• Work item: Output the data below line for line, exactly, up to and including the line where "#[export] Hint Extern" appears.

[Source data]
——————————

Lemma truthy_false z : truthy z = false <-> z = 0.
Proof. unfold truthy. destruct (Z.eqb_spec z 0); naive_solver. Qed.

(** [x & (1 << k)] tested for truth reads bit [k]. *)
Lemma truthy_bit k x : 0 <= k -> truthy (x .& 2 ^ k) = Z.testbit x k.
Proof.
  intros Hk. unfold truthy. destruct (Z.testbit x k) eqn:E.
  - assert (x .& 2 ^ k <> 0) as Hn; [| by destruct (Z.eqb_spec (x .& 2 ^ k) 0)].
    intros H0. apply (f_equal (fun z => Z.testbit z k)) in H0.
    by rewrite Z.land_spec, E, Z.pow2_bits_true, Z.bits_0 in H0.
  - assert (x .& 2 ^ k = 0) as ->; [| done].
    apply Z.bits_inj'. intros i Hi. rewrite Z.land_spec, testbit_pow2_eqb, Z.bits_0 by done.
    destruct (Z.eqb_spec i k) as [->|]; [by rewrite E | by rewrite andb_false_r].
Qed.

Lemma truthy_b2z b : truthy (b2z b) = b.
Proof. by destruct b. Qed.

Lemma shiftr_shiftr_byte v i j :
  0 <= j -> (v .>> i) .>> j = v .>> (i + j).
Proof. intros. by rewrite Z.shiftr_shiftr. Qed.

#[export] Hint Rewrite Z.land_spec Z.lor_spec Z.lxor_spec Z.ldiff_spec Z.bits_0 : zbits.
#[export] Hint Rewrite testbit_wrap testbit_cnot testbit_ones_ltb testbit_pow2_eqb
  Z.shiftl_spec Z.shiftr_spec Z.lnot_spec using lia : zbits.
#[export] Hint Rewrite andb_true_r andb_true_l andb_false_r andb_false_l
  orb_true_r orb_true_l orb_false_r orb_false_l : zbits.
#[export] Hint Extern 4 (_ <= _) => lia : words.
#[export] Hint Resolve wrap_range in_w_0 in_w_cnot in_w_land in_w_lor : words.

(** Linear arithmetic with constant divisions and remainders. *)
Ltac dlia := Z.div_mod_to_equations; lia.

(** Prove an equation of words bit by bit. *)
Ltac split_ltb :=
  repeat match goal with
  | |- context [?a <? ?b] =>
      first [ assert_succeeds (assert (a < b) by lia);
              replace (a <? b) with true by (symmetry; apply Z.ltb_lt; lia)
            | assert_succeeds (assert (b <= a) by lia);
              replace (a <? b) with false by (symmetry; apply Z.ltb_ge; lia)
            | destruct (Z.ltb_spec a b) ]
  | |- context [?a =? ?b] =>
      first [ assert_succeeds (assert (a <> b) by lia);
              replace (a =? b) with false by (symmetry; apply Z.eqb_neq; lia)
            | destruct (Z.eqb_spec a b) ]
  end.
Ltac bit_step i :=
  autorewrite with zbits; split_ltb; rewrite ?Z.testbit_neg_r by lia;
  repeat match goal with
  | |- context [Z.testbit ?x ?e] =>
      first [constr_eq e i; fail 1 | replace e with i by lia]
  end; autorewrite with zbits.
Ltac bitwise :=
  apply Z.bits_inj'; let i := fresh "i" in let Hi := fresh "Hi" in
  intros i Hi; repeat (progress bit_step i); try done; try (f_equal; lia).

(** ** Lemmas on byte buffers *)

Lemma length_le_bytes n v : length (le_bytes n v) = n.
Proof. revert v; induction n; intros v; simpl; auto. Qed.

Lemma le_bytes_ok n v : bytes_ok (le_bytes n v).
Proof.
  revert v; induction n; intros v; constructor; [by apply wrap_range | apply IHn].
Qed.

(** The value of a byte with the rest of a word above it. *)
Lemma testbit_low_byte b v i :
  in_w 8 b -> 0 <= i ->
  Z.testbit (b .| (v .<< 8)) i = if i <? 8 then Z.testbit b i else Z.testbit v (i - 8).
Proof.
  intros Hb Hi. rewrite Z.lor_spec, Z.shiftl_spec by done. destruct (Z.ltb_spec i 8).
  - by rewrite (Z.testbit_neg_r v) by lia; rewrite orb_false_r.
  - by rewrite (testbit_in_w 8 b) by (done || lia).
Qed.

Lemma le_bytes_app n m v :
  le_bytes (n + m) v = le_bytes n v ++ le_bytes m (v .>> (8 * Z.of_nat n)).
Proof.
  revert v. induction n as [|n IH]; intros v; cbn [le_bytes Nat.add app].
  - by rewrite Z.mul_0_r, Z.shiftr_0_r.
  - rewrite IH, Z.shiftr_shiftr by lia. do 3 f_equal. f_equal. lia.
Qed.

Lemma le_val_bytes n v : le_val (le_bytes n v) = wrap (8 * Z.of_nat n) v.
Proof.
  revert v; induction n as [|n IH]; intros v; cbn [le_val le_bytes].
  - unfold wrap. by rewrite Z.mod_1_r.
  - rewrite IH. apply Z.bits_inj'; intros i Hi.
    rewrite testbit_low_byte by (try apply wrap_range; lia).
    rewrite !testbit_wrap by lia.
    destruct (Z.ltb_spec i 8).
    + destruct (Z.ltb_spec i (8 * Z.of_nat (S n))); [done | lia].
    + rewrite Z.shiftr_spec by lia. replace (i - 8 + 8) with i by lia.
      destruct (Z.ltb_spec (i - 8) (8 * Z.of_nat n)), (Z.ltb_spec i (8 * Z.of_nat (S n)));
        (done || lia).
Qed.

Lemma le_val_range l : bytes_ok l -> in_w (8 * Z.of_nat (length l)) (le_val l).
Proof.
  induction 1 as [|b l Hb Hl IH]; cbn [le_val length]; [done |].
  apply in_w_testbit; [lia | |].
  - apply Z.lor_nonneg. split; [apply Hb | apply Z.shiftl_nonneg, IH].
  - intros i Hi. rewrite testbit_low_byte by (done || lia).
    destruct (Z.ltb_spec i 8); [lia |].
    rewrite (testbit_in_w _ _ _ IH); [done | lia].
Qed.

Lemma le_bytes_val l : bytes_ok l -> le_bytes (length l) (le_val l) = l.
Proof.
  induction 1 as [|b l Hb Hl IH]; cbn [le_val le_bytes length]; [done |].
  assert (u8 (b .| (le_val l .<< 8)) = b) as ->.
  { apply Z.bits_inj'; intros i Hi. rewrite testbit_wrap, testbit_low_byte by (done || lia).
    destruct (Z.ltb_spec i 8); [done |]. by rewrite (testbit_in_w 8 b) by (done || lia). }
  assert ((b .| (le_val l .<< 8)) .>> 8 = le_val l) as ->; [| by rewrite IH].
  apply Z.bits_inj'; intros i Hi. rewrite Z.shiftr_spec, testbit_low_byte by (done || lia).
  destruct (Z.ltb_spec (i + 8) 8); [lia |]. f_equal. lia.
Qed.

Lemma in_w_or_bytes f n :
  (forall i, 0 <= i < Z.of_nat n -> in_w 8 (f i)) -> in_w (8 * Z.of_nat n) (or_bytes f n).
Proof.
  induction n as [|n IH]; intros Hf; cbn [or_bytes]; [done |].
  apply in_w_lor; [lia | |].
  - eapply in_w_mono, IH; [lia |]. intros; apply Hf; lia.
  - assert (Hb : in_w 8 (f (Z.of_nat n))) by (apply Hf; lia).
    apply in_w_testbit; [lia | apply Z.shiftl_nonneg, Hb |].
    intros i Hi. rewrite Z.shiftl_spec by lia. apply (testbit_in_w 8); [done | lia].
Qed.

(** Assembling consecutive bytes of a value reads a slice of its bits. *)
Lemma or_bytes_slice f v k n :
  0 <= k ->
  (forall i, 0 <= i < Z.of_nat n -> f i = u8 (v .>> (8 * (k + i)))) ->
  or_bytes f n = wrap (8 * Z.of_nat n) (v .>> (8 * k)).
Proof.
  intros Hk. induction n as [|n IH]; intros Hf; cbn [or_bytes].
  { unfold wrap. by rewrite Z.mod_1_r. }
  rewrite IH by (intros; apply Hf; lia). rewrite Hf by lia.
  apply Z.bits_inj'; intros i Hi.
  rewrite Z.lor_spec, Z.shiftl_spec, !testbit_wrap, Z.shiftr_spec by lia.
  destruct (Z.lt_ge_cases i (8 * Z.of_nat n)) as [Hlt|Hge].
  - rewrite (Z.testbit_neg_r _ (i - _)) by lia.
    destruct (Z.ltb_spec i (8 * Z.of_nat n)), (Z.ltb_spec i (8 * Z.of_nat (S n)));
      try lia. autorewrite with zbits. by rewrite ?orb_false_r, ?andb_false_r.
  - destruct (Z.ltb_spec i (8 * Z.of_nat n)); [lia |]. rewrite Z.shiftr_spec by lia.
    replace (i - 8 * Z.of_nat n + 8 * (k + Z.of_nat n)) with (i + 8 * k) by lia.
    destruct (Z.ltb_spec (i - 8 * Z.of_nat n) 8), (Z.ltb_spec i (8 * Z.of_nat (S n)));
      (done || lia).
Qed.

Lemma or_bytes_ext f g n :
  (forall i, 0 <= i < Z.of_nat n -> f i = g i) -> or_bytes f n = or_bytes g n.
Proof.
  induction n as [|n IH]; intros H; cbn [or_bytes]; [done |].
  rewrite IH by (intros; apply H; lia). by rewrite H by lia.
Qed.

(** Assembling [n + m] bytes is assembling the low [n] and the high [m]. *)
Lemma or_bytes_split f n m :
  or_bytes f (n + m) =
  or_bytes f n .| (or_bytes (fun i => f (Z.of_nat n + i)) m .<< (8 * Z.of_nat n)).
Proof.
  induction m as [|m IH]; cbn [or_bytes].
  - by rewrite Nat.add_0_r, Z.shiftl_0_l, Z.lor_0_r.
  - rewrite Nat.add_succ_r. cbn [or_bytes]. rewrite IH, Z.shiftl_lor, Z.lor_assoc.
    rewrite Z.shiftl_shiftl by lia. do 2 f_equal; [f_equal |]; lia.
Qed.

Lemma or_bytes_value f v n :
  in_w (8 * Z.of_nat n) v ->
  (forall i, 0 <= i < Z.of_nat n -> f i = u8 (v .>> (8 * i))) -> or_bytes f n = v.
Proof.
  intros Hv Hf. rewrite (or_bytes_slice f v 0); [| lia | by intros; rewrite Hf].
  rewrite Z.mul_0_r, Z.shiftr_0_r. by apply wrap_small.
Qed.

(** *** Lengths and in-bounds writes *)

Lemma zlen_nonneg {A} (l : list A) : 0 <= zlen l.
Proof. unfold zlen. lia. Qed.

Lemma zlen_nil {A} : zlen (@nil A) = 0.
Proof. done. Qed.

Lemma zlen_cons {A} (x : A) l : zlen (x :: l) = 1 + zlen l.
Proof. unfold zlen. simpl. lia. Qed.

Lemma zlen_app {A} (l k : list A) : zlen (l ++ k) = zlen l + zlen k.
Proof. unfold zlen. rewrite length_app. lia. Qed.

Lemma zlen_zeros n : 0 <= n -> zlen (zeros n) = n.
Proof. intros. unfold zlen, zeros. rewrite length_replicate. lia. Qed.

Lemma zlen_le_bytes n v : zlen (le_bytes n v) = Z.of_nat n.
Proof. unfold zlen. by rewrite length_le_bytes. Qed.

Lemma zdrop_zdrop {A} m n (l : list A) :
  0 <= m -> 0 <= n -> zdrop m (zdrop n l) = zdrop (n + m) l.
Proof. intros. unfold zdrop. rewrite drop_drop. f_equal. lia. Qed.

Lemma zlen_zdrop {A} n (l : list A) : 0 <= n <= zlen l -> zlen (zdrop n l) = zlen l - n.
Proof. unfold zlen, zdrop. intros. rewrite length_drop. lia. Qed.

Lemma zlen_ztake {A} n (l : list A) : 0 <= n <= zlen l -> zlen (ztake n l) = n.
Proof. unfold zlen, ztake. intros. rewrite length_take. lia. Qed.

Lemma ztake_app {A} (l k : list A) n : n = zlen l -> ztake n (l ++ k) = l.
Proof. intros ->. unfold ztake, zlen. rewrite Nat2Z.id. apply take_app_length. Qed.

Lemma zdrop_app {A} (l k : list A) n : n = zlen l -> zdrop n (l ++ k) = k.
Proof. intros ->. unfold zdrop, zlen. rewrite Nat2Z.id. apply drop_app_length. Qed.

Lemma ztake_zdrop {A} n (l : list A) : ztake n l ++ zdrop n l = l.
Proof. apply take_drop. Qed.

Lemma zeros_app a b : 0 <= a -> 0 <= b -> zeros a ++ zeros b = zeros (a + b).
Proof. intros. unfold zeros. rewrite <- replicate_add. f_equal. lia. Qed.

Lemma zeros_0 : zeros 0 = [].
Proof. done. Qed.

Lemma zlen_overwrite off bs l :
  0 <= off -> off + zlen bs <= zlen l -> zlen (overwrite off bs l) = zlen l.
Proof.
  intros. pose proof (zlen_nonneg bs). unfold overwrite.
  rewrite !zlen_app, zlen_ztake, zlen_zdrop by lia. lia.
Qed.

Lemma overwrite_app a old b bs off :
  off = zlen a -> zlen old = zlen bs -> overwrite off bs (a ++ old ++ b) = a ++ bs ++ b.
Proof.
  intros -> Hl. unfold overwrite. rewrite ztake_app by done. do 2 f_equal.
  rewrite app_assoc. rewrite zdrop_app; [done |]. rewrite zlen_app. lia.
Qed.

(** A write past a prefix, and a write inside a block of zeros. *)
Lemma overwrite_skip a l bs off :
  zlen a <= off -> overwrite off bs (a ++ l) = a ++ overwrite (off - zlen a) bs l.
Proof.
  intros H. pose proof (zlen_nonneg bs). pose proof (zlen_nonneg a).
  unfold overwrite, ztake, zdrop. unfold zlen in *.
  rewrite take_app, drop_app, take_ge by lia. rewrite drop_ge by lia.
  rewrite <- app_assoc. simpl. do 2 f_equal; [f_equal; lia |]. do 2 f_equal. lia.
Qed.

Lemma overwrite_zeros n l bs off :
  0 <= off -> off + zlen bs <= n ->
  overwrite off bs (zeros n ++ l) = zeros off ++ bs ++ zeros (n - off - zlen bs) ++ l.
Proof.
  intros H1 H2. pose proof (zlen_nonneg bs).
  assert (zeros n = zeros off ++ zeros (zlen bs) ++ zeros (n - off - zlen bs)) as ->.
  { rewrite !zeros_app by lia. f_equal. lia. }
  rewrite <- !app_assoc. rewrite overwrite_app; [done | |]; by rewrite zlen_zeros by lia.
Qed.

Lemma bytes_ok_app l k : bytes_ok (l ++ k) <-> bytes_ok l /\ bytes_ok k.
Proof. apply Forall_app. Qed.

Lemma bytes_ok_cons x l : in_w 8 x -> bytes_ok l -> bytes_ok (x :: l).
Proof. by constructor. Qed.

Lemma bytes_ok_nil : bytes_ok [].
Proof. by constructor. Qed.

Lemma bytes_ok_zeros n : bytes_ok (zeros n).
Proof. apply Forall_replicate. by split. Qed.

Lemma bytes_ok_ztake n l : bytes_ok l -> bytes_ok (ztake n l).
Proof. apply Forall_take. Qed.

Lemma bytes_ok_zdrop n l : bytes_ok l -> bytes_ok (zdrop n l).
Proof. apply Forall_drop. Qed.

——————————

• Task result:
Lemma truthy_false z : truthy z = false <-> z = 0.
Proof. unfold truthy. destruct (Z.eqb_spec z 0); naive_solver. Qed.

(** [x & (1 << k)] tested for truth reads bit [k]. *)
Lemma truthy_bit k x : 0 <= k -> truthy (x .& 2 ^ k) = Z.testbit x k.
Proof.
  intros Hk. unfold truthy. destruct (Z.testbit x k) eqn:E.
  - assert (x .& 2 ^ k <> 0) as Hn; [| by destruct (Z.eqb_spec (x .& 2 ^ k) 0)].
    intros H0. apply (f_equal (fun z => Z.testbit z k)) in H0.
    by rewrite Z.land_spec, E, Z.pow2_bits_true, Z.bits_0 in H0.
  - assert (x .& 2 ^ k = 0) as ->; [| done].
    apply Z.bits_inj'. intros i Hi. rewrite Z.land_spec, testbit_pow2_eqb, Z.bits_0 by done.
    destruct (Z.eqb_spec i k) as [->|]; [by rewrite E | by rewrite andb_false_r].
Qed.

Lemma truthy_b2z b : truthy (b2z b) = b.
Proof. by destruct b. Qed.

Lemma shiftr_shiftr_byte v i j :
  0 <= j -> (v .>> i) .>> j = v .>> (i + j).
Proof. intros. by rewrite Z.shiftr_shiftr. Qed.

#[export] Hint Rewrite Z.land_spec Z.lor_spec Z.lxor_spec Z.ldiff_spec Z.bits_0 : zbits.
#[export] Hint Rewrite testbit_wrap testbit_cnot testbit_ones_ltb testbit_pow2_eqb
  Z.shiftl_spec Z.shiftr_spec Z.lnot_spec using lia : zbits.
#[export] Hint Rewrite andb_true_r andb_true_l andb_false_r andb_false_l
  orb_true_r orb_true_l orb_false_r orb_false_l : zbits.
#[export] Hint Extern 4 (_ <= _) => lia : words.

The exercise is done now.